12) The AMA guide is old, made before the day the causes of chronic back pain could be discerned and in their book they still say that 85% of chronic back pain is unknown. Given that it is so dated, it must be used only as a guide and modifications found necessary in California include:
– Age – over 39 gets upgraded disability ratings
-right or left hand concerns
-Occupation concerns – a radio announcer with a larynx injury has a much higher disability
– 3% extra disability is afforded for mild pain and for more pain it is considered “unrateable” so it is “anyone’s game”.
– Chronic pain of undetermined origin – very real if discogram of facet blocks have not been done – in Canada that is compensatable. Given that the AMA guide considers this unrateable, it cannot be used and other measures including occupation have to be considered.
– In Saskatchewan, the pychological disability resulting from the pain, is added to the physical to get a final rating.
13) Fibromyalgia cannot be diagnosed in post trauma cases because the tender points in the injured areas cannot be counted. There is very poor inter-observer agreement into that diagnosis and the use of that to discredit an injured party from receiving benefits is suspect. There is a tendency for some specialists to diagnose all people with widespread pain as having Fibromyalgia, yet only 20% of people with widespread pain actually qualify. True Fibromyalgia, however, might actually be a post-traumatic induced disease. It is a serious affliction with Imaging evidence of excessive appreciation of pain. There is also imaging evidence (from McGill) of progressive gray matter loss in the order of 1 3/4 cm cubed of gray matter loss a year. One study suggested in relation to people with regional pains or no pains, there is twice the death rate.
14) There are multiple “new” chronic pain diseases becoming recognized (eg. femoro-acetabular disease hip). An older one, Thoracic outlet syndrome, though found common after MVA’s in one Canadian study, remains unrecognized because scalene nerve blocks are never done.
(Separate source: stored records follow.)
(** * The portfolio catalog backend (backend/server.py)

    A shallow embedding of the request handlers of [server.py]: the record
    shapes [StatusCheck], [StatusCheckCreate], [Project], [ProjectCreate],
    their conversion to and from documents, the two collections of the
    document store, and one function per route.

    Python values are the type [value]; a Python dict (a keyword-argument
    pack, a document of the store, a JSON object) is a [gmap string value].
    A handler is a function of the world (the two collections and the
    counters of the identifier generator, the clock and the store's document
    ids) that returns a value or raises. *)

From stdpp Require Import gmap strings list fin_maps pretty sorting.

Set Warnings "-register-all".
Local Open Scope string_scope.
Local Open Scope list_scope.
Local Open Scope stdpp_scope.

(** ** Python values *)

(** What a JSON body parses to, together with the two kinds of value that
    only the server and the store produce: [datetime] (microseconds since the
    epoch) and the store's [ObjectId]. JSON numbers are kept as integers. *)
Inductive value : Type :=
| VNone
| VBool (b : bool)
| VInt (n : Z)
| VStr (s : string)
| VList (l : list value)
| VDict (d : gmap string value)
| VDatetime (t : Z)
| VObjectId (n : nat).

Abbreviation dict := (gmap string value).
Lemma onDelete_in_range (i : nat) (H : list Item.t) :
  (i < length H)%nat -> onDelete (Z.of_nat i) H = delete i H.
Proof.
  intros Hi. unfold onDelete, Array_filter. rewrite filter_from_delete.
  case_decide; [|lia]. rewrite Nat2Z.id, Nat.sub_0_r. reflexivity.
Qed.

(** A save under a name that [trim] does not empty: one entry at the end,
    the buffer kept, the name input cleared, nothing alerted. *)
Lemma handleSave_named (st : page) :
  trim (componentName st) <> [] ->
  handleSave st =
    ({| code := code st; Component := Component st;
        history := history st ++ [{| Item.name := componentName st; Item.code := code st |}];
        componentName := []; timer := timer st |}, []).
Proof.
  intros Hn. unfold handleSave. simpl.
  destruct (trim (componentName st)) as [|c r]; [congruence|]. reflexivity.
Qed.

Lemma handleSave_unnamed (st : page) :
  trim (componentName st) = [] ->
  handleSave st = (st, [Alert (lit "Please enter a component name before saving.")]).
Proof. intros Hn. unfold handleSave. simpl. rewrite Hn. reflexivity. Qed.

(** C6: with a name in the name input that [trim] does not empty ("Foo"
    is one), a save turns the history [H] into [H] followed by exactly the
    one entry made of that name and the buffer [X]: the list is one longer,
    every older entry keeps its position, the new entry is the last one,
    and the editor buffer is still [X]. *)
Theorem save_appends_one_entry
    (H : list Item.t) (X n : jsstring) (C : value) (pending : Debounce.state) :
  trim n <> [] ->
  let st := {| code := X; Component := C; history := H;
               componentName := n; timer := pending |} in
  let st' := fst (handleSave st) in
  history st' = H ++ [{| Item.name := n; Item.code := X |}]
  /\ length (history st') = S (length H)
  /\ (forall j e, H !! j = Some e -> history st' !! j = Some e)
  /\ history st' !! length H = Some {| Item.name := n; Item.code := X |}
  /\ code st' = X.
Proof.
  intros Hn st st'. subst st'. rewrite handleSave_named by (subst st; exact Hn).
  subst st. simpl. repeat split.
  - rewrite length_app. simpl. lia.
  - intros j e Hj. rewrite lookup_app_l; [exact Hj|].
    eapply lookup_lt_Some; eassumption.
  - rewrite lookup_app_r by lia. rewrite Nat.sub_diag. reflexivity.
Qed.

Lemma save_appends_one_entry_witness :
  let old := {| Item.name := lit "A"; Item.code := lit "a" |} in
  let st := {| code := lit "<p/>"; Component := VNull; history := [old];
               componentName := lit "Foo"; timer := None |} in
  trim (lit "Foo") <> []
  /\ history (fst (handleSave st)) =
       [old; {| Item.name := lit "Foo"; Item.code := lit "<p/>" |}]
  /\ code (fst (handleSave st)) = lit "<p/>".
Proof.
  intros old st.
  assert (Hn : trim (lit "Foo") <> []) by (vm_compute; discriminate).
  split; [exact Hn|].
  destruct (save_appends_one_entry [old] (lit "<p/>") (lit "Foo") VNull None Hn)
    as (Hh & _ & _ & _ & Hc).
  split; [exact Hh | exact Hc].
Defined.

(** C7: deleting at a valid position [i] gives a list one shorter, in which
    the entries before [i] are where they were and every entry formerly at a
    position [j > i] is now at [j - 1]. *)
Theorem delete_shifts_later_entries (H : list Item.t) (i : nat) :
  (i < length H)%nat ->
  let H' := onDelete (Z.of_nat i) H in
  length H' = (length H - 1)%nat
  /\ (forall j, (j < i)%nat -> H' !! j = H !! j)
  /\ (forall j, (i < j)%nat -> H' !! (j - 1)%nat = H !! j).
Proof.
  intros Hi H'. subst H'. rewrite onDelete_in_range by exact Hi.
  split; [|split].
  - rewrite length_delete; [lia|]. apply lookup_lt_is_Some_2. exact Hi.
  - intros j Hj. apply list_lookup_delete_lt. exact Hj.
  - intros j Hj. rewrite list_lookup_delete_ge by lia.
    f_equal. lia.
Qed.
(** * Keyframe extraction and step synthesis: a shallow embedding

    The development follows [video_processor.py] (class [VideoProcessor]),
    the upload handler of [video.py], [config.py], [interface/app.py] and
    [api/main.py].

    Conventions of the embedding:
    - a Python [int] is a [Z]; a loop index drawn from [range(n)] is a [nat];
    - a Python [float] is a binary64 value, [float]: a finite rational, an
      infinity or NaN. An operation gives its exact result rounded to the
      nearest double, ties to even, with gradual underflow below [2^-1022]
      and infinity from [2^1024] on; [int()] of an infinity or of NaN
      raises, as does the conversion of an [int] too large for a double.
      The sign of a zero is not kept: no code here tells the two zeros
      apart;
    - an exception is a value of [exn]; a computation that may raise
      returns a [result];
    - code that touches the disk is a function of the set of files present
      and returns the new set next to its result; a raised exception keeps
      the files written so far;
    - the decoder, the codec, the network and the disk are [env] and
      [capture] records of outcomes, one field per external call. *)

From Stdlib Require Import ZArith QArith Qround Qabs Qpower Lia Lqa List Ascii String.
From Stdlib.Strings Require Import Byte.
From stdpp Require Import gmap strings list pretty.

Local Open Scope Z_scope.

(** ** Python prelude *)

Module Py.

Inductive exc_type :=
| ZeroDivisionError
| OverflowError
| ValueError
| TypeError
| OSError
| cv2_error
| RequestException
| IndexError
| HTTPException (status_code : Z).

Record exn := Exn { exc_class : exc_type; exc_str : string }.

Inductive result (A : Type) :=
| Ok (a : A)
| Raise (e : exn).
Arguments Ok {A} a.
Arguments Raise {A} e.

#[export] Instance result_ret : MRet result := @Ok.
#[export] Instance result_bind : MBind result := fun A B k r =>
  match r with
  | Ok a => k a
  | Raise e => Raise e
  end.

(** *** [float]: IEEE 754 binary64

    A finite double is the rational it denotes; the sign of a zero is not
    kept, as nothing in the code looks at it. Every operation gives the
    exact result rounded to the nearest double, ties to even. *)
Inductive float :=
| Finite (q : Q)
| Inf (negative : bool)
| NaN.

Definition pow2 (k : Z) : Q := (2 ^ k)%Q.

(** [floor(log2 |q|)], for [q] other than 0 *)
Definition ilog2 (q : Q) : Z :=
  let k := Z.log2 (Z.abs (Qnum q)) - Z.log2 (Z.pos (Qden q)) in
  if Qle_bool (pow2 k) (Qabs q) then k else k - 1.
Lemma set_logo_marks_every_item_sharing_id :
  Forall (fun m => (MediaModel._validate_media m world_media_shared_id).1 = Ok true)
    (media world_media_shared_id) /\
  logo_count (media world_media_shared_id) = 0 /\
  (MediaModel.set_logo "x" world_media_shared_id).1 = Ok (VBool true) /\
  logo_count (media (MediaModel.set_logo "x" world_media_shared_id).2) = 2.
Proof.
  split; [|split; [|split]].
  - repeat (constructor; [by vm_compute|]). constructor.
  - by vm_compute.
  - by vm_compute.
  - by vm_compute.
Qed.

(** * Sorting by a key *)

Section SortAny.
Context {K A : Type} (le : K -> K -> bool).
Hypothesis le_total : forall a b, le a b = false -> le b a = true.

Lemma insert_by_perm_le (x : K * A) l : insert_by le x l ≡ₚ x :: l.
Proof.
  induction l as [|y l IH]; simpl; [done|].
  destruct (le x.1 y.1); [done|].
  by rewrite IH, Permutation_swap.
Qed.

Lemma sort_by_perm_le (l : list (K * A)) : sort_by le l ≡ₚ l.
Proof.
  induction l as [|x l IH]; [done|].
  change (sort_by le (x :: l)) with (insert_by le x (sort_by le l)).
  by rewrite insert_by_perm_le, IH.
Qed.

Lemma insert_by_sorted_le (x : K * A) l :
  Sorted (le_key le) l -> Sorted (le_key le) (insert_by le x l).
Proof.
  induction 1 as [|y l Hs IH Hhd]; simpl.
  - by repeat constructor.
  - destruct (le x.1 y.1) eqn:E.
    + constructor; [by constructor|]. by constructor.
    + constructor; [done|].
      destruct l as [|z l]; simpl in *.
      * constructor. by apply le_total.
      * destruct (le x.1 z.1); constructor; [by apply le_total|].
        by inversion Hhd.
Qed.

Lemma sort_by_sorted_le (l : list (K * A)) : Sorted (le_key le) (sort_by le l).
Proof.
  induction l as [|x l IH]; [constructor|].
  change (sort_by le (x :: l)) with (insert_by le x (sort_by le l)).
  by apply insert_by_sorted_le.
Qed.

(** Insertion is stable: the pairs with one key keep their order. *)
Context `{EqDecision K}.
Hypothesis le_refl : forall a, le a a = true.

Lemma insert_by_stable k x l :
  filter (fun p : K * A => p.1 = k) (insert_by le x l)
  = filter (fun p : K * A => p.1 = k) (x :: l).
Proof.
  induction l as [|y l IH]; simpl; [done|].
  destruct (le x.1 y.1) eqn:E; [done|].
  rewrite filter_cons, IH, !filter_cons.
  destruct (decide (y.1 = k)) as [Hy|Hy], (decide (x.1 = k)) as [Hx|Hx]; try done.
  rewrite Hx, Hy, le_refl in E. done.
Qed.

Lemma sort_by_stable k l :
  filter (fun p : K * A => p.1 = k) (sort_by le l) = filter (fun p : K * A => p.1 = k) l.
Proof.
  induction l as [|x l IH]; [done|].
  change (sort_by le (x :: l)) with (insert_by le x (sort_by le l)).
  by rewrite insert_by_stable, !filter_cons, IH.
Qed.

End SortAny.

Lemma leb_total_false a b : String.leb a b = false -> String.leb b a = true.
Proof.
  intros H. destruct (String.leb_total a b) as [E|E]; [|exact E].
  rewrite E in H. discriminate H.
Qed.

Lemma leb_refl a : String.leb a a = true.
Proof. by destruct (String.leb_total a a). Qed.

Lemma keyed_fmap {A B} (k : A -> B) (l : list A) : ((fun x => (k x, x)) <$> l).*2 = l.
Proof. induction l as [|x l IH]; csimpl; [done|]. by rewrite IH. Qed.
(** X12. Every press opens the next area, whatever the user typed in the
    other fields, as long as the API-key field holds nothing the environment
    refuses: after "Generate Outline" the page settles with the "Write
    Draft" button on it, after "Write Draft" (where it is drawn) with the
    "Analyze & Edit" button, after "Analyze & Edit" (where it is drawn) with
    the two expanders. *)
Theorem press_opens_next_area (u u' : user_input) (s : state) :
  has_nul (api_key u) = false ->
  has_nul (api_key u') = false ->
  In (label WriteDraft)
     (buttons (page (snd (interact json_dumps u (Some GenerateOutline) u' s)))) /\
  (flag_value OutlineExists (session_state s) = true ->
   In (label AnalyzeEdit)
      (buttons (page (snd (interact json_dumps u (Some WriteDraft) u' s))))) /\
  (flag_value DraftExists (session_state s) = true ->
   expanders (page (snd (interact json_dumps u (Some AnalyzeEdit) u' s)))
   = ["View Editorial Report"; "View Story Bible (Memory)"]).
Proof.
  intros Hu Hu'.
  destruct u' as [key' genre' tone' style' premise' edited']. open_run u s.
  simpl in Hu, Hu'.
  cbv [flag_value session_state scene_card draft from_option id].
  split; [|split]; [|intros Hflag..]; exec; simpl; auto 10.
Qed.

(** ** The summary as a log *)

Lemma analyze_settled (u u' : user_input) (s : state) (b : StoryBible)
    (text : string) :
  initialised (session_state s) ->
  story_bible (session_state s) = Some b ->
  draft (session_state s) = Some text ->
  truthy text = true ->
  has_nul (api_key u) = false ->
  story_bible (session_state (snd (interact json_dumps u (Some AnalyzeEdit) u' s)))
    = Some (archive (premise_input u) b) /\
  draft (session_state (snd (interact json_dumps u (Some AnalyzeEdit) u' s)))
    = Some text.
Proof.
  intros Hinit Hbible Hdraft Htruthy Hu.
  destruct u' as [key' genre' tone' style' premise' edited'].
  open_initialised Hinit u s.
  split; exec; reflexivity.
Qed.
Only 20% of cases recovered in the Canadian study and in one article written for IME’s it was suggested this is such an intense disease that psychological distress is universal.
Other entrapment disorders and facet disorders remain undiagnosed because of failure to do nerve and facet blocks.
15) Much of chronic pain has now been recognized to have a neurogenic component and the use of a questionnaire like the Leeds Neurogenic Pain scale can help identify these. This might prove valuable in eliciting “objective findings” of disability.
16) People with chronic pain are vicitmized and basically told it is their fault. Many felt they would have been better off with no “help” from adjudicators and rehab people (who use a “try harder” approach to therapy). An effort must be made to be better than “adversarial” help.